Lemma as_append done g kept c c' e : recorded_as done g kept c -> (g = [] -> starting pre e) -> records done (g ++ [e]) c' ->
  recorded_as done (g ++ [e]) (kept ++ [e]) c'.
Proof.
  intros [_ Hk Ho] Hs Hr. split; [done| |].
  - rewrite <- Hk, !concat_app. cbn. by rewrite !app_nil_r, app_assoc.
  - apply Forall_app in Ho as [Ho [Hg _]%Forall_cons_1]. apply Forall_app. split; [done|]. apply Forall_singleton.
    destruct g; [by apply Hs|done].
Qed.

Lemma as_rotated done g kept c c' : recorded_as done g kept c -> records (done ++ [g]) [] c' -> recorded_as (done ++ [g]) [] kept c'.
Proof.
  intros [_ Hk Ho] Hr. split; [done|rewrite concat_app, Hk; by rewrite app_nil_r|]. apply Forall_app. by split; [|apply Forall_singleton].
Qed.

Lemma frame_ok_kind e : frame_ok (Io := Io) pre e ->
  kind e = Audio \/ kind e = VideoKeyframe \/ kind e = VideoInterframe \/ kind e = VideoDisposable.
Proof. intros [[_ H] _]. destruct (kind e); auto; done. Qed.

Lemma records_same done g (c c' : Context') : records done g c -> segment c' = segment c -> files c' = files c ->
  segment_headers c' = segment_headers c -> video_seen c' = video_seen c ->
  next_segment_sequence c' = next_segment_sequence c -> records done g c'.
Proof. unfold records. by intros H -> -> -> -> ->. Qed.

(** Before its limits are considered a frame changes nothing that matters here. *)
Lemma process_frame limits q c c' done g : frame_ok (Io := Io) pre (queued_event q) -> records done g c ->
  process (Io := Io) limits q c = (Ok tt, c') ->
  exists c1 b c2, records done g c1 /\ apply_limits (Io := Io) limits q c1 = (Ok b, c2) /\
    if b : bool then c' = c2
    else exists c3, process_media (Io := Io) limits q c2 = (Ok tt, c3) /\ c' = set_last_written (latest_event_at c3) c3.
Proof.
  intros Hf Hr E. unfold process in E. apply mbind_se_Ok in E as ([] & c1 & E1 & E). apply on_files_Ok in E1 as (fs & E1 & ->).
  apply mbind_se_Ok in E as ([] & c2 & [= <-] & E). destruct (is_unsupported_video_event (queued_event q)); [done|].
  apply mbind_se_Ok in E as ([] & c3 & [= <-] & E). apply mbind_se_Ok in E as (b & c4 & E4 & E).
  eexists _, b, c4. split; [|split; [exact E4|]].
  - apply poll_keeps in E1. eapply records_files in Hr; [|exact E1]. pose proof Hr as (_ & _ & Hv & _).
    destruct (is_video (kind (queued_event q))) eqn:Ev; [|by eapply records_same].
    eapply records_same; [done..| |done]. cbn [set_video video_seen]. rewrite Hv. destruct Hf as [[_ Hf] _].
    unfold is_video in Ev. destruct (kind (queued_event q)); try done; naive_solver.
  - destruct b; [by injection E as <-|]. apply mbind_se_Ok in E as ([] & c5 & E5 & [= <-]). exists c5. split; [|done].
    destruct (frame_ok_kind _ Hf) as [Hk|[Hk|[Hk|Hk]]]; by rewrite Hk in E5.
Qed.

==

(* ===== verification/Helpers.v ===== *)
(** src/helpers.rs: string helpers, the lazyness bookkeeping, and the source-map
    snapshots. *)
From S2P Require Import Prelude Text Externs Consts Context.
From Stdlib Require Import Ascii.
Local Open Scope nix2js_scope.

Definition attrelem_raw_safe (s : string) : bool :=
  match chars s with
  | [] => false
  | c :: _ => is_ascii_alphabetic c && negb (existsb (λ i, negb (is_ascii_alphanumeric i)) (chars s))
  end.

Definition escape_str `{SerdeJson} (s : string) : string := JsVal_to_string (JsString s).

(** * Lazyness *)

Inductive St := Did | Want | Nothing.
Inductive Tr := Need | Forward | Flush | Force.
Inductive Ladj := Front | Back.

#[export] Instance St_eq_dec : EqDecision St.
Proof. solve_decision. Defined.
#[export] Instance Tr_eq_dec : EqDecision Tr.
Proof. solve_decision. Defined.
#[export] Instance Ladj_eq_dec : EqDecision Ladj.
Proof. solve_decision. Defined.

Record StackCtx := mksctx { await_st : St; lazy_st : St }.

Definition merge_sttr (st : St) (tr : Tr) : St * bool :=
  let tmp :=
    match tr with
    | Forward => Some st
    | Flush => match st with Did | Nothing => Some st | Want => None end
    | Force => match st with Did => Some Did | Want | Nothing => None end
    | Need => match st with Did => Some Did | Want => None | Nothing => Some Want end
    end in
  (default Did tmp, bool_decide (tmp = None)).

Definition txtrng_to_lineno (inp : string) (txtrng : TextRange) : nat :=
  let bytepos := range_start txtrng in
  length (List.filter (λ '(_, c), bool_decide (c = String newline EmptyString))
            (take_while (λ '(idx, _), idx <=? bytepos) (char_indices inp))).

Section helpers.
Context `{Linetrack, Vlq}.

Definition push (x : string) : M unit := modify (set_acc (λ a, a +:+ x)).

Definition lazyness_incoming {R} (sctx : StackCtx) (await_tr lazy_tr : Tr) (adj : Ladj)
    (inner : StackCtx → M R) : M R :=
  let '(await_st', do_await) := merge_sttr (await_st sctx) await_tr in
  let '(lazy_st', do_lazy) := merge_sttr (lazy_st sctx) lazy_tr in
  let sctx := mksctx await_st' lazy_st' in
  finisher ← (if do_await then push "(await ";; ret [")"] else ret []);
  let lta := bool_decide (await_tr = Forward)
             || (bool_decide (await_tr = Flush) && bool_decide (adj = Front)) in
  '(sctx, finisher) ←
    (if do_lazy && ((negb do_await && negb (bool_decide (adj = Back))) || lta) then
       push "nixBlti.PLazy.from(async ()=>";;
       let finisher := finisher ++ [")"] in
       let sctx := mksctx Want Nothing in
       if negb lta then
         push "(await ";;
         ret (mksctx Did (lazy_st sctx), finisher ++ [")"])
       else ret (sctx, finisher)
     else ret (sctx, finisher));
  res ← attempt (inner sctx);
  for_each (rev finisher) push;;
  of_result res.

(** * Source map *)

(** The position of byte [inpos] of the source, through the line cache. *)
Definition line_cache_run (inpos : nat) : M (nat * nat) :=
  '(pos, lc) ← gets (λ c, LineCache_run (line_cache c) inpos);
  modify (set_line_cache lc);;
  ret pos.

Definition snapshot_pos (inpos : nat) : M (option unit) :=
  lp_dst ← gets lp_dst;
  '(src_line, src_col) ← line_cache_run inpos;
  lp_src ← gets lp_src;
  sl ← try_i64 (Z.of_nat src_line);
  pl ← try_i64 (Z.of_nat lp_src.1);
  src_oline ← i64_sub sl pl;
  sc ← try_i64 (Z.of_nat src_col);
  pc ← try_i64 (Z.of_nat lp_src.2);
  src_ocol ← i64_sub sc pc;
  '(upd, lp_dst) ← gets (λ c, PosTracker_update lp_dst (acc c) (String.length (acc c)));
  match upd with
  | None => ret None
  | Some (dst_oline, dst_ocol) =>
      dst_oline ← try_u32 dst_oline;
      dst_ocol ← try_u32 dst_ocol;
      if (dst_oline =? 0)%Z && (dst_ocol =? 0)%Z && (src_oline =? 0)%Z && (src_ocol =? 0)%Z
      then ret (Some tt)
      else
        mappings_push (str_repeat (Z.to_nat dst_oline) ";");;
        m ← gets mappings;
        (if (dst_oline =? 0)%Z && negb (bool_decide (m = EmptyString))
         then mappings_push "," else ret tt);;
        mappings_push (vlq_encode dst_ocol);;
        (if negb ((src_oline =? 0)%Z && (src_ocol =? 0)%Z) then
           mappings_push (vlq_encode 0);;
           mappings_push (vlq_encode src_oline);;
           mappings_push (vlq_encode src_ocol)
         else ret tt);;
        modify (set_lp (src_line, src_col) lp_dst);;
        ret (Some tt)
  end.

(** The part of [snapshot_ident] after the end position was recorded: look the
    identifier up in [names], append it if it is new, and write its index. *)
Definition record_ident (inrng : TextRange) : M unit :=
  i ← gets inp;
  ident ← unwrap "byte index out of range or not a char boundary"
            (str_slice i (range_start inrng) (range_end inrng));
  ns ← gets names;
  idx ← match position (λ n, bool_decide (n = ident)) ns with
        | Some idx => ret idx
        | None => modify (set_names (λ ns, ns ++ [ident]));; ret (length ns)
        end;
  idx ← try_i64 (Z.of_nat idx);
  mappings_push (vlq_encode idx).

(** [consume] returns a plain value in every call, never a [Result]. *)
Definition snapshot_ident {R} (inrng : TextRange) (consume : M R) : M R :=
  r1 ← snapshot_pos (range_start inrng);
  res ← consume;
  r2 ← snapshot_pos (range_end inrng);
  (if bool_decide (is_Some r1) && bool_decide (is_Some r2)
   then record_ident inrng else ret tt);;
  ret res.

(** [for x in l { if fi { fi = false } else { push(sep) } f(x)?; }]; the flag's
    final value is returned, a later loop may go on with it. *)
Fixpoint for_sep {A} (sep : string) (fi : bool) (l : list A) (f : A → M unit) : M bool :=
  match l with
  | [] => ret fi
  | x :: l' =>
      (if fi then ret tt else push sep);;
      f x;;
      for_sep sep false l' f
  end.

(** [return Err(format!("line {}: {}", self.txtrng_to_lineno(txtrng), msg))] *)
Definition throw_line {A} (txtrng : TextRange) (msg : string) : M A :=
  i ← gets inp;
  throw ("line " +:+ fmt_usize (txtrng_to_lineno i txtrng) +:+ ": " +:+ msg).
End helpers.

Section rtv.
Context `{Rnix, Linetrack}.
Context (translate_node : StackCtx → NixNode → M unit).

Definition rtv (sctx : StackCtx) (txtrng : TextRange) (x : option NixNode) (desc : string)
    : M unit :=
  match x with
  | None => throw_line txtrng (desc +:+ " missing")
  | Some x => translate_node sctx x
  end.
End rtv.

### Task statement
Transcribe the records above exactly, beginning at the line that contains "Record StackCtx := mksctx" and ending with the line that contains "(default Did tmp, bool_decide", both included, and nothing else.

### Expected answer
Record StackCtx := mksctx { await_st : St; lazy_st : St }.

Definition merge_sttr (st : St) (tr : Tr) : St * bool :=
  let tmp :=
    match tr with
    | Forward => Some st
    | Flush => match st with Did | Nothing => Some st | Want => None end
    | Force => match st with Did => Some Did | Want | Nothing => None end
    | Need => match st with Did => Some Did | Want => None | Nothing => Some Want end
    end in
  (default Did tmp, bool_decide (tmp = None)).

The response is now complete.